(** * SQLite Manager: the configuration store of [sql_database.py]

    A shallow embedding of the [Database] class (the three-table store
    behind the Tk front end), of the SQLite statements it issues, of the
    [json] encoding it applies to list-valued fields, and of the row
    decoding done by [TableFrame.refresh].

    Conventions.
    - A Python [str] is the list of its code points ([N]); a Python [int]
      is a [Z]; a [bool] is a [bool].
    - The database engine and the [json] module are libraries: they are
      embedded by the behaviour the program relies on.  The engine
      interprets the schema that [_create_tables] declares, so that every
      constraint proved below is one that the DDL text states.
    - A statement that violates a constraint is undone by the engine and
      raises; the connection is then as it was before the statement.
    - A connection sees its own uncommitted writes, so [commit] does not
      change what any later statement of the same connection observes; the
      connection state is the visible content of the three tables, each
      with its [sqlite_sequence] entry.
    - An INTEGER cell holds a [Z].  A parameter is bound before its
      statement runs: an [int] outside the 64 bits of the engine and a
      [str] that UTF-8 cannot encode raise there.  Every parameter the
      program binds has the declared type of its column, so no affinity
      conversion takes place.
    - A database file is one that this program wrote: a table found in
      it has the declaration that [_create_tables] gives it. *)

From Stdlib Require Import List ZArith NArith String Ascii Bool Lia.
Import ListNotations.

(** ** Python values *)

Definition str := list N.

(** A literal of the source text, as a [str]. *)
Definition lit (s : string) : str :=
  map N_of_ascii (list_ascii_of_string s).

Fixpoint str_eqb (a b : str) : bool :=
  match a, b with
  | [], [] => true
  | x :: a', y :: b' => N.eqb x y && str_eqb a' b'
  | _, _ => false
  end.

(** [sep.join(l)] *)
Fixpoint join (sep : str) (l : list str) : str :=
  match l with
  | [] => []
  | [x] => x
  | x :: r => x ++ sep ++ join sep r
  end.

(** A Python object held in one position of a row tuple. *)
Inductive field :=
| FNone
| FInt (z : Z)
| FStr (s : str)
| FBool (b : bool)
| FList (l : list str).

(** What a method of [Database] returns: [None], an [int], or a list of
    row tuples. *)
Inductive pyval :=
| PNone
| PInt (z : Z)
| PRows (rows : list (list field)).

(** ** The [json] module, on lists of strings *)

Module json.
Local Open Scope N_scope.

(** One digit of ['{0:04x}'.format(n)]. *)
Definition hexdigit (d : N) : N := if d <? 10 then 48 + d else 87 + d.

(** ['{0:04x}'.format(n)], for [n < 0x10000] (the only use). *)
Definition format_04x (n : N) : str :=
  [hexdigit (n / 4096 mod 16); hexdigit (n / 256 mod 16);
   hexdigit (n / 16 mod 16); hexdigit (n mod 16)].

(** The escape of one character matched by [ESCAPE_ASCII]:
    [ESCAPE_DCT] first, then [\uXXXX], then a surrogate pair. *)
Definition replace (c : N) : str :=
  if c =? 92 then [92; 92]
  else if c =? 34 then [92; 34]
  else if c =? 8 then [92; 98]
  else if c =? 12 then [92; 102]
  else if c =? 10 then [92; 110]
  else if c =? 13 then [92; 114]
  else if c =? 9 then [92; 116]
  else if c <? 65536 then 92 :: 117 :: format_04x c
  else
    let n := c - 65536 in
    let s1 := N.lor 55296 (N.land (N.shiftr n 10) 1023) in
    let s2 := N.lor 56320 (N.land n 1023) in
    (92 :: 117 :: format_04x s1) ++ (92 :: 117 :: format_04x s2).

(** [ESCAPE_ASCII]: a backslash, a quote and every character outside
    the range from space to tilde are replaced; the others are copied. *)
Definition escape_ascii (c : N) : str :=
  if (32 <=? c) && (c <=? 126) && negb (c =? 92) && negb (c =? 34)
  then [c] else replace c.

■ AIM OF THE TASK ■
Would you output, from the records above, exactly the run of lines that starts at the line containing "list (list field))." and ends at the line containing "Definition format_04x (n", and only that run?

■ SOLUTION TO THIS PROBLEM ■
| PRows (rows : list (list field)).

(** ** The [json] module, on lists of strings *)

Module json.
Local Open Scope N_scope.

(** One digit of ['{0:04x}'.format(n)]. *)
Definition hexdigit (d : N) : N := if d <? 10 then 48 + d else 87 + d.

(** ['{0:04x}'.format(n)], for [n < 0x10000] (the only use). *)
Definition format_04x (n : N) : str :=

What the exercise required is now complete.